- [Work request] All of the records must be repeated exactly.

◇ ◇ ◇ ◇ ◇ ◇ ◇

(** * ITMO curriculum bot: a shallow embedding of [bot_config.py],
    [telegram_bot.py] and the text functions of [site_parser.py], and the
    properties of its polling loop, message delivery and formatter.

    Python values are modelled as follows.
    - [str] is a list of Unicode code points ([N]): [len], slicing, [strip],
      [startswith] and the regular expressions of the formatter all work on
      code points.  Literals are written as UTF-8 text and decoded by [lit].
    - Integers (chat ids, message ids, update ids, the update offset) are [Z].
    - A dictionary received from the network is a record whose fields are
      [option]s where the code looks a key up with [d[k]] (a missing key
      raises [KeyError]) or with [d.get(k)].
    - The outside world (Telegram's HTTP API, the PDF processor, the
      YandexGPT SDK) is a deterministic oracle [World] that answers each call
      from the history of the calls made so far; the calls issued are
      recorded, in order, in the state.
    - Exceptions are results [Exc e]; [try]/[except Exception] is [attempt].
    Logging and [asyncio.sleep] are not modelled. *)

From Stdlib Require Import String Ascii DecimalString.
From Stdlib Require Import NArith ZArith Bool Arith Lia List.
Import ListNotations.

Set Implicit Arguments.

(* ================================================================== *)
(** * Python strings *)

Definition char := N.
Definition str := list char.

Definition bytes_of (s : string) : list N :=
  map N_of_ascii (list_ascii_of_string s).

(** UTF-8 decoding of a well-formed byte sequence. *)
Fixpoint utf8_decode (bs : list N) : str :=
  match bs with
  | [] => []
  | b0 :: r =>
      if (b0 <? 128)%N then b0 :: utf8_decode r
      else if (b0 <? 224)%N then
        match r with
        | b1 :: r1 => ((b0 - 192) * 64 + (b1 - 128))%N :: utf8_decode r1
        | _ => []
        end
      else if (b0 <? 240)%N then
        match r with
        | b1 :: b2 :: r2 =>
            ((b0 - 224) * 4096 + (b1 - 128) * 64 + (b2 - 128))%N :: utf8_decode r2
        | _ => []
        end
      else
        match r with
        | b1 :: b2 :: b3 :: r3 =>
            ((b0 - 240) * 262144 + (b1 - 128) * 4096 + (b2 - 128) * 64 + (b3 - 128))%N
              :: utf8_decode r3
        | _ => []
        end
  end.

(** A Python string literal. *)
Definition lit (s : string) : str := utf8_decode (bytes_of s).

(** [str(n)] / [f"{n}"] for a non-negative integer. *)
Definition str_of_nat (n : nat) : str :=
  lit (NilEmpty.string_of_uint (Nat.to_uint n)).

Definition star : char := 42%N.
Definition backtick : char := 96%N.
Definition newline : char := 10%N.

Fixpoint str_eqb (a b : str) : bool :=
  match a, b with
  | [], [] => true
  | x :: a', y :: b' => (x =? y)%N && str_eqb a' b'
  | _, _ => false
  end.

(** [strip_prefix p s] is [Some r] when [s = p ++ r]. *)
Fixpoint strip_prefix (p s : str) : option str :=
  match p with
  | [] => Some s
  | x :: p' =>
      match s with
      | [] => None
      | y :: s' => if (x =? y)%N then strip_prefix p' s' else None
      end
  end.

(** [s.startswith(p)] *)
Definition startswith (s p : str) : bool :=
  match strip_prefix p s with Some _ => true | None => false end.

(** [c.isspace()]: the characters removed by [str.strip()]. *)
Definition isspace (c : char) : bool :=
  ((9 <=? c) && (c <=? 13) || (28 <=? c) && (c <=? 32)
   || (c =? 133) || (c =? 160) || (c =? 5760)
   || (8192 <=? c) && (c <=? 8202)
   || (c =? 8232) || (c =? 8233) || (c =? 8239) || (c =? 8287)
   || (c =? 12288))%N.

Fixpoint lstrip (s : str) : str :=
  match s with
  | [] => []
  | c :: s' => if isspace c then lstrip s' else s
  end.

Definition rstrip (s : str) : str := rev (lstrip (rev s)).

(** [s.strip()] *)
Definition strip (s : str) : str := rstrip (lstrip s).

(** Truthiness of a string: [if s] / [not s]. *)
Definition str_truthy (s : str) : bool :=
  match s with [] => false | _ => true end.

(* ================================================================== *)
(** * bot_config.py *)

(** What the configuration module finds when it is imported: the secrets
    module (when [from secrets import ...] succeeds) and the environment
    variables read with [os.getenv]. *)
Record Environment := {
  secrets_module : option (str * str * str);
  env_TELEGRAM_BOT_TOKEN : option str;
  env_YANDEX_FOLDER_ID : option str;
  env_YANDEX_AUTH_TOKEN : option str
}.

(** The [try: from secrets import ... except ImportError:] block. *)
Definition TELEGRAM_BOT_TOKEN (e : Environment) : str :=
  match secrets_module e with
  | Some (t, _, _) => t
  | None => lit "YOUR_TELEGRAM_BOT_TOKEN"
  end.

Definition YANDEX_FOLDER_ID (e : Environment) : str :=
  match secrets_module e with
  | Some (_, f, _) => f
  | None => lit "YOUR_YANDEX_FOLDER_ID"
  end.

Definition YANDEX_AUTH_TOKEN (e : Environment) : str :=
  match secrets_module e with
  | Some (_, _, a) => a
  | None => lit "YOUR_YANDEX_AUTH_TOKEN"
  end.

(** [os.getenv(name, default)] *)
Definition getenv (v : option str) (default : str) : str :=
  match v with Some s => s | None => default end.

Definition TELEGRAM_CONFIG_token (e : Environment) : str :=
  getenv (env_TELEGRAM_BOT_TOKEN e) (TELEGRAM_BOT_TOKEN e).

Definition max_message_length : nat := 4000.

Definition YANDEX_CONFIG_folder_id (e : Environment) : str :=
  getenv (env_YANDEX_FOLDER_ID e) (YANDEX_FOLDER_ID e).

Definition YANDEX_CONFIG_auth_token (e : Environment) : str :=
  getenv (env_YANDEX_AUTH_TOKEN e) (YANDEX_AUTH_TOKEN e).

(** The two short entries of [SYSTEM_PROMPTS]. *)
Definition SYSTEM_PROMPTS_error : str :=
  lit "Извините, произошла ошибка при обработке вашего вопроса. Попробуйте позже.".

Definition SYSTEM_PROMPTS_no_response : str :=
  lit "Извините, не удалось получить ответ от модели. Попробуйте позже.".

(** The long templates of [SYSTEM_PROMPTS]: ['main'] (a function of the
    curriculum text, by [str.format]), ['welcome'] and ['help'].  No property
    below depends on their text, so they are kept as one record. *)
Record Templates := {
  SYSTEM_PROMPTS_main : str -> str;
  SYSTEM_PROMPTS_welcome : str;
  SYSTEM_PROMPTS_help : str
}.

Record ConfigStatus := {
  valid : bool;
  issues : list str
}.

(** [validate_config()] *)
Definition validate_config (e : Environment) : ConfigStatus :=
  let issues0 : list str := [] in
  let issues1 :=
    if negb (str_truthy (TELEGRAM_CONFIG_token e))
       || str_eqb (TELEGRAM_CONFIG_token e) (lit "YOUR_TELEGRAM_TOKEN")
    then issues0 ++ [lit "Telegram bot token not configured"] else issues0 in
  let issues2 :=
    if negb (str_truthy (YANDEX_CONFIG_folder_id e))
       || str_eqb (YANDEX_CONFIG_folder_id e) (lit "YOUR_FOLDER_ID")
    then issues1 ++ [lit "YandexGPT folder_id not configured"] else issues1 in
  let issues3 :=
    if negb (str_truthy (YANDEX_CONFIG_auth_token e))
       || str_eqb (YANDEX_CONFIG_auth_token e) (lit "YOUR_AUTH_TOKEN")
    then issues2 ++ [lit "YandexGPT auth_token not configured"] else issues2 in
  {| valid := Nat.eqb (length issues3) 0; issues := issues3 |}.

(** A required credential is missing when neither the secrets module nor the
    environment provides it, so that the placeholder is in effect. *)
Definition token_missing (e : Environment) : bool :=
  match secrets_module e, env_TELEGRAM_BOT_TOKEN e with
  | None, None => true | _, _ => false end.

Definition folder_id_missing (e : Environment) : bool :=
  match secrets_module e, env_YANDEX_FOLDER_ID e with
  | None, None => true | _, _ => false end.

◇ ◇ ◇ ◇ ◇ ◇ ◇

- [Solution]
(** * ITMO curriculum bot: a shallow embedding of [bot_config.py],
    [telegram_bot.py] and the text functions of [site_parser.py], and the
    properties of its polling loop, message delivery and formatter.

    Python values are modelled as follows.
    - [str] is a list of Unicode code points ([N]): [len], slicing, [strip],
      [startswith] and the regular expressions of the formatter all work on
      code points.  Literals are written as UTF-8 text and decoded by [lit].
    - Integers (chat ids, message ids, update ids, the update offset) are [Z].
    - A dictionary received from the network is a record whose fields are
      [option]s where the code looks a key up with [d[k]] (a missing key
      raises [KeyError]) or with [d.get(k)].
    - The outside world (Telegram's HTTP API, the PDF processor, the
      YandexGPT SDK) is a deterministic oracle [World] that answers each call
      from the history of the calls made so far; the calls issued are
      recorded, in order, in the state.
    - Exceptions are results [Exc e]; [try]/[except Exception] is [attempt].
    Logging and [asyncio.sleep] are not modelled. *)

From Stdlib Require Import String Ascii DecimalString.
From Stdlib Require Import NArith ZArith Bool Arith Lia List.
Import ListNotations.

Set Implicit Arguments.

(* ================================================================== *)
(** * Python strings *)

Definition char := N.
Definition str := list char.

Definition bytes_of (s : string) : list N :=
  map N_of_ascii (list_ascii_of_string s).

(** UTF-8 decoding of a well-formed byte sequence. *)
Fixpoint utf8_decode (bs : list N) : str :=
  match bs with
  | [] => []
  | b0 :: r =>
      if (b0 <? 128)%N then b0 :: utf8_decode r
      else if (b0 <? 224)%N then
        match r with
        | b1 :: r1 => ((b0 - 192) * 64 + (b1 - 128))%N :: utf8_decode r1
        | _ => []
        end
      else if (b0 <? 240)%N then
        match r with
        | b1 :: b2 :: r2 =>
            ((b0 - 224) * 4096 + (b1 - 128) * 64 + (b2 - 128))%N :: utf8_decode r2
        | _ => []
        end
      else
        match r with
        | b1 :: b2 :: b3 :: r3 =>
            ((b0 - 240) * 262144 + (b1 - 128) * 4096 + (b2 - 128) * 64 + (b3 - 128))%N
              :: utf8_decode r3
        | _ => []
        end
  end.

(** A Python string literal. *)
Definition lit (s : string) : str := utf8_decode (bytes_of s).

(** [str(n)] / [f"{n}"] for a non-negative integer. *)
Definition str_of_nat (n : nat) : str :=
  lit (NilEmpty.string_of_uint (Nat.to_uint n)).

Definition star : char := 42%N.
Definition backtick : char := 96%N.
Definition newline : char := 10%N.

Fixpoint str_eqb (a b : str) : bool :=
  match a, b with
  | [], [] => true
  | x :: a', y :: b' => (x =? y)%N && str_eqb a' b'
  | _, _ => false
  end.

(** [strip_prefix p s] is [Some r] when [s = p ++ r]. *)
Fixpoint strip_prefix (p s : str) : option str :=
  match p with
  | [] => Some s
  | x :: p' =>
      match s with
      | [] => None
      | y :: s' => if (x =? y)%N then strip_prefix p' s' else None
      end
  end.

(** [s.startswith(p)] *)
Definition startswith (s p : str) : bool :=
  match strip_prefix p s with Some _ => true | None => false end.

(** [c.isspace()]: the characters removed by [str.strip()]. *)
Definition isspace (c : char) : bool :=
  ((9 <=? c) && (c <=? 13) || (28 <=? c) && (c <=? 32)
   || (c =? 133) || (c =? 160) || (c =? 5760)
   || (8192 <=? c) && (c <=? 8202)
   || (c =? 8232) || (c =? 8233) || (c =? 8239) || (c =? 8287)
   || (c =? 12288))%N.

Fixpoint lstrip (s : str) : str :=
  match s with
  | [] => []
  | c :: s' => if isspace c then lstrip s' else s
  end.

Definition rstrip (s : str) : str := rev (lstrip (rev s)).

(** [s.strip()] *)
Definition strip (s : str) : str := rstrip (lstrip s).

(** Truthiness of a string: [if s] / [not s]. *)
Definition str_truthy (s : str) : bool :=
  match s with [] => false | _ => true end.

(* ================================================================== *)
(** * bot_config.py *)

(** What the configuration module finds when it is imported: the secrets
    module (when [from secrets import ...] succeeds) and the environment
    variables read with [os.getenv]. *)
Record Environment := {
  secrets_module : option (str * str * str);
  env_TELEGRAM_BOT_TOKEN : option str;
  env_YANDEX_FOLDER_ID : option str;
  env_YANDEX_AUTH_TOKEN : option str
}.

(** The [try: from secrets import ... except ImportError:] block. *)
Definition TELEGRAM_BOT_TOKEN (e : Environment) : str :=
  match secrets_module e with
  | Some (t, _, _) => t
  | None => lit "YOUR_TELEGRAM_BOT_TOKEN"
  end.

Definition YANDEX_FOLDER_ID (e : Environment) : str :=
  match secrets_module e with
  | Some (_, f, _) => f
  | None => lit "YOUR_YANDEX_FOLDER_ID"
  end.

Definition YANDEX_AUTH_TOKEN (e : Environment) : str :=
  match secrets_module e with
  | Some (_, _, a) => a
  | None => lit "YOUR_YANDEX_AUTH_TOKEN"
  end.

(** [os.getenv(name, default)] *)
Definition getenv (v : option str) (default : str) : str :=
  match v with Some s => s | None => default end.

Definition TELEGRAM_CONFIG_token (e : Environment) : str :=
  getenv (env_TELEGRAM_BOT_TOKEN e) (TELEGRAM_BOT_TOKEN e).

Definition max_message_length : nat := 4000.

Definition YANDEX_CONFIG_folder_id (e : Environment) : str :=
  getenv (env_YANDEX_FOLDER_ID e) (YANDEX_FOLDER_ID e).

Definition YANDEX_CONFIG_auth_token (e : Environment) : str :=
  getenv (env_YANDEX_AUTH_TOKEN e) (YANDEX_AUTH_TOKEN e).

(** The two short entries of [SYSTEM_PROMPTS]. *)
Definition SYSTEM_PROMPTS_error : str :=
  lit "Извините, произошла ошибка при обработке вашего вопроса. Попробуйте позже.".

Definition SYSTEM_PROMPTS_no_response : str :=
  lit "Извините, не удалось получить ответ от модели. Попробуйте позже.".

(** The long templates of [SYSTEM_PROMPTS]: ['main'] (a function of the
    curriculum text, by [str.format]), ['welcome'] and ['help'].  No property
    below depends on their text, so they are kept as one record. *)
Record Templates := {
  SYSTEM_PROMPTS_main : str -> str;
  SYSTEM_PROMPTS_welcome : str;
  SYSTEM_PROMPTS_help : str
}.

Record ConfigStatus := {
  valid : bool;
  issues : list str
}.

(** [validate_config()] *)
Definition validate_config (e : Environment) : ConfigStatus :=
  let issues0 : list str := [] in
  let issues1 :=
    if negb (str_truthy (TELEGRAM_CONFIG_token e))
       || str_eqb (TELEGRAM_CONFIG_token e) (lit "YOUR_TELEGRAM_TOKEN")
    then issues0 ++ [lit "Telegram bot token not configured"] else issues0 in
  let issues2 :=
    if negb (str_truthy (YANDEX_CONFIG_folder_id e))
       || str_eqb (YANDEX_CONFIG_folder_id e) (lit "YOUR_FOLDER_ID")
    then issues1 ++ [lit "YandexGPT folder_id not configured"] else issues1 in
  let issues3 :=
    if negb (str_truthy (YANDEX_CONFIG_auth_token e))
       || str_eqb (YANDEX_CONFIG_auth_token e) (lit "YOUR_AUTH_TOKEN")
    then issues2 ++ [lit "YandexGPT auth_token not configured"] else issues2 in
  {| valid := Nat.eqb (length issues3) 0; issues := issues3 |}.

(** A required credential is missing when neither the secrets module nor the
    environment provides it, so that the placeholder is in effect. *)
Definition token_missing (e : Environment) : bool :=
  match secrets_module e, env_TELEGRAM_BOT_TOKEN e with
  | None, None => true | _, _ => false end.

Definition folder_id_missing (e : Environment) : bool :=
  match secrets_module e, env_YANDEX_FOLDER_ID e with
  | None, None => true | _, _ => false end.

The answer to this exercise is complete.